Acleris baleina

Scientific classification
- Kingdom: Animalia
- Phylum: Arthropoda
- Class: Insecta
- Order: Lepidoptera
- Family: Tortricidae
- Genus: Acleris
- Species: A. baleina
- Binomial name: Acleris baleina Razowski & Trematerra, 2010

= Acleris baleina =

- Authority: Razowski & Trematerra, 2010

Species of moth

Acleris baleina is a species of moth of the family Tortricidae. It is found in Ethiopia, where it is only known from the Bale Mountains. The wingspan is about 19 mm. It has a reddish-brown head and thorax. The forewings are reddish-brown with fine brown streaks, while the hindwings are grey.

==Taxonomy==
Acleris baleina was described by the entomologists J. Razowski and P. Trematerra in 2010 on the basis of an adult male specimen collected from the Bale Mountains in Ethiopia. The specific epithet refers to the Harenna Forest, where the species was first collected.

It belongs to the A. hastiana species group and appears to be especially closely related to A. sordidata.

== Description ==
The wingspan is about 19 mm. The head and thorax are reddish-brown. The forewings are relatively narrow and do not widen much at the tips; the leading edge (costa) is slightly curved near the base, and the outer edge (termen) is slanted and nearly straight. The base color of the forewings is reddish-brown with fine brown streaks. The cilia along the wing edges are brownish with a rust-colored line at the base. The hindwings are grey, with lighter-colored cilia.

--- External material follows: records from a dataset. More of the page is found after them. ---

Lemma in_order_split lo hi l it l' : bound_ok lo → bound_ok hi → in_order lo hi (l ++ it :: l') →
  in_order lo (Some (ikey it)) l ∧ in_order (Some (ikey it)) hi (it :: l').
Proof using KeyOrder0.
  intros Hlo Hhi [S1 K R]. unfold items_sorted in S1. apply StronglySorted_app in S1 as (S12 & S1 & S2). unfold keys_ok in K.
  apply Forall_app in K as [K1 K2], R as [R1 R2]. pose proof (proj1 (proj1 (list.Forall_cons _ _ _) K2)) as Oit. cbn in Oit. split; split; try done.
  - rewrite list.Forall_forall in R1, K1 |- *. intros x Hx. split; [by apply R1|]. apply (S12 x it Hx). left.
  - rewrite list.Forall_forall in R2, K2 |- *. intros x Hx. split; [|by apply R2]. cbn. apply elem_of_cons in Hx as [->|Hx]; [by rewrite (kc_refl cmp ok)|].
    apply StronglySorted_inv in S2 as [_ S2]. rewrite list.Forall_forall in S2. specialize (S2 x Hx). unfold item_lt in S2. lia.
Qed.

Lemma kids_in_order {lv} lo (l : list (kid lv)) hi :
  (∀ lo hi (t : tree lv), wf false lo hi t → in_order lo hi (flat t)) → kids_wf lo l hi → in_order lo hi (kids_flat l).
Proof using HI KeyOrder0.
  intros IH. revert lo. induction l as [|[k t] l IHl]; [done|]. intros lo [_ Hs]. destruct l as [|[k' t'] l].
  - cbn. rewrite app_nil_r. by apply IH.
  - destruct Hs as [Ht Hs]. destruct (wf_bounds _ _ _ _ Ht) as (Blo & Ok' & j & Oj & [J1 J2]).
    assert (bound_ok hi ∧ match hi with Some b => kc k' b ≤ 0 | None => True end) as [Bhi Hb].
    { destruct (segment_bounds (Some k') ((k', t') :: l) hi Hs) as (_ & Bhi & i & Oi & [I1 I2]). split; [done|]. destruct hi as [b|]; [|done].
      pose proof (kc_le_lt cmp ok k' i b Ok' Oi Bhi I1 I2). lia. }
    change (kids_flat ((k, t) :: (k', t') :: l)) with (flat t ++ kids_flat ((k', t') :: l)).
    apply (in_order_app lo k' hi); try done; [|by apply IH|by apply IHl].
    destruct lo as [a|]; [|done]. apply wf_lt in Ht as (_ & _ & ?). cbn. lia.
Qed.

Lemma wf_in_order root lo hi {lv} (t : tree lv) : wf root lo hi t → in_order lo hi (flat t).
Proof using HI KeyOrder0.
  revert root lo hi t. induction lv as [|lv IH]; intros root lo hi [p l].
  - cbn. intros (_ & ? & ? & ? & _). by split.
  - intros [_ Hs]. apply (kids_in_order lo l hi); [|done]. intros lo' hi' t. apply IH.
Qed.
End order.

(** ** Trees with a hole *)
Inductive ctx (lv : nat) : Type :=
| Top
| Up (p : PageNum) (l : list (kid lv)) (k : list Z) (r : list (kid lv)) (c : ctx (S lv)).
Arguments Top {lv}.
Arguments Up {lv} _ _ _ _ _.

Notation whole := {lv & tree lv}.

Fixpoint plug {lv} (c : ctx lv) (t : tree lv) : whole :=
  match c with
  | Top => existT lv t
  | Up p l k r c => plug c ((p, l ++ (k, t) :: r) : tree (S lv))
  end.

Fixpoint ctx_before {A} (f : PageNum → list (list Z) → list A) {lv} (c : ctx lv) : list A :=
  match c with Top => [] | Up p l k r c => ctx_before f c ++ flat_map (λ x, gather f x.2) l end.
Fixpoint ctx_after {A} (f : PageNum → list (list Z) → list A) {lv} (c : ctx lv) : list A :=
  match c with Top => [] | Up p l k r c => flat_map (λ x, gather f x.2) r ++ ctx_after f c end.
Fixpoint ctx_pages {lv} (c : ctx lv) : list PageNum :=
  match c with Top => [] | Up p l k r c => p :: kids_pages l ++ kids_pages r ++ ctx_pages c end.
Definition ctx_parent {lv} (c : ctx lv) : PageNum := match c with Top => BP_INVALID_PAGE_NUM | Up p _ _ _ _ => p end.
Definition is_top {lv} (c : ctx lv) : bool := match c with Top => true | _ => false end.

Fixpoint ctx_depth {lv} (c : ctx lv) : nat := match c with Top => O | Up _ _ _ _ c => S (ctx_depth c) end.

Lemma plug_level {lv} (c : ctx lv) (t : tree lv) : projT1 (plug c t) = (lv + ctx_depth c)%nat.
Proof. induction c as [lv|lv p l k r c IH]; cbn; [lia|]. rewrite IH. lia. Qed.

Lemma gather_plug {A} (f : PageNum → list (list Z) → list A) {lv} (c : ctx lv) (t : tree lv) :
  gather f (projT2 (plug c t)) = ctx_before f c ++ gather f t ++ ctx_after f c.
Proof.
  induction c as [lv|lv p l k r c IH]; cbn; [by rewrite app_nil_r|]. rewrite IH. cbn. rewrite flat_map_app. cbn.
  by rewrite <-!app_assoc.
Qed.

Lemma plug_root {lv} (c : ctx lv) (t t' : tree lv) : page_of t = page_of t' → page_of (projT2 (plug c t)) = page_of (projT2 (plug c t')).
Proof. induction c as [lv|lv p l k r c IH]; [done|]. intros _. by apply IH. Qed.

Lemma pages_plug {lv} (c : ctx lv) (t : tree lv) : tree_pages (projT2 (plug c t)) ≡ₚ tree_pages t ++ ctx_pages c.
Proof.
  induction c as [lv|lv p l k r c IH]; cbn; [by rewrite app_nil_r|]. rewrite IH. cbn. fold (kids_pages (l ++ (k, t) :: r)). rewrite kids_pages_app.
  change (kids_pages ((k, t) :: r)) with (tree_pages t ++ kids_pages r). rewrite <-Permutation_middle. constructor.
  rewrite (app_assoc (kids_pages l)), (Permutation_app_comm (kids_pages l)), <-!app_assoc. done.
Qed.

Lemma leaves_pages {lv} (t : tree lv) q : q ∈ leaves t → q ∈ tree_pages t.
Proof.
  revert t. induction lv as [|lv IH]; intros [p l]; cbn; [done|]. intros (x & Hx & Hq)%list_elem_of_In%in_flat_map. right.
  apply (kids_pages_elem l x); [by apply list_elem_of_In|]. by apply IH, list_elem_of_In.
Qed.

Lemma ctx_leaves_pages {lv} (c : ctx lv) q : q ∈ ctx_before (λ p _, [p]) c ++ ctx_after (λ p _, [p]) c → q ∈ ctx_pages c.
Proof.
  assert (∀ lv (l : list (kid lv)) q, q ∈ flat_map (λ x, gather (λ p _, [p]) x.2) l → q ∈ kids_pages l) as Hl.
  { intros lv' l q' (x & Hx & Hq)%list_elem_of_In%in_flat_map. apply (kids_pages_elem l x); [by apply list_elem_of_In|]. by apply leaves_pages, list_elem_of_In. }
  induction c as [lv|lv p l k r c IH]; cbn; [done|]. rewrite !elem_of_app in *. intros [[H|H]|[H|H]]; right; rewrite !elem_of_app.
  - right. right. apply IH. by left.
  - left. by apply Hl.
  - right. left. by apply Hl.
  - right. right. apply IH. by right.
Qed.

Section ctx_nodes.
Implicit Types N : gmap PageNum node.

(** The nodes above the hole; [page] is in it. *)
Fixpoint ctx_holds N (page : PageNum) {lv} (c : ctx lv) : Prop :=
  match c with
  | Top => True
  | Up p l k r c =>
      (∃ nx, N !! p = Some (mkNode false (ctx_parent c) nx (kid_items l ++ child_item k page :: kid_items r))) ∧
      (∀ x, x ∈ l ++ r → holds N p x.2) ∧ ctx_holds N p c
  end.

Lemma holds_plug N {lv} (c : ctx lv) (t : tree lv) :
  holds N BP_INVALID_PAGE_NUM (projT2 (plug c t)) ↔ holds N (ctx_parent c) t ∧ ctx_holds N (page_of t) c.
Proof.
  induction c as [lv|lv p l k r c IH]; [cbn; tauto|]. cbn [plug]. rewrite IH. cbn. rewrite kid_items_app.
  change (kid_items ((k, t) :: r)) with (child_item k (page_of t) :: kid_items r). split.
  - intros [[H1 H2] H3]. split_and!; [|done| |done].
    + apply (H2 (k, t)). apply elem_of_app. right. left.
    + intros x [Hx|Hx]%elem_of_app; apply H2, elem_of_app; [by left|]. right. by right.
  - intros (H1 & H2 & H3 & H4). split_and!; [done| |done]. intros x [Hx|[->|Hx]%elem_of_cons]%elem_of_app; [|done|]; apply H3, elem_of_app; auto.
Qed.

Lemma ctx_holds_in N page {lv} (c : ctx lv) q : ctx_holds N page c → q ∈ ctx_pages c → is_Some (N !! q).
Proof.
  revert page. induction c as [lv|lv p l k r c IH]; intros page; cbn; [by intros _ ?%not_elem_of_nil|]. intros ([nx E] & Hk & Hc).
  rewrite app_assoc, <-kids_pages_app. intros [->|[(x & Hx & Hq)%kids_pages_inv|Hq]%elem_of_app]%elem_of_cons; [by eexists| |by apply (IH p)].
  by apply (holds_in N p x.2); [apply Hk|].
Qed.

In the male genitalia, the terminal lobes of the tegumen are broad. The tuba analis narrows toward the tip. The socius is roughly triangular in shape. The sacculus has a sharp bend just past the middle, followed by a slight inward curve, and ends with a moderately sized spine. The aedeagus is relatively long and slender, containing a group of seven spine-like cornuti along with one long, thorn-shaped structure at the rear.

The appearance of the female is unknown.

== Distribution ==
The species is endemic to Ethiopia, where it is known only from the Harenna Forest in the Bale Mountains.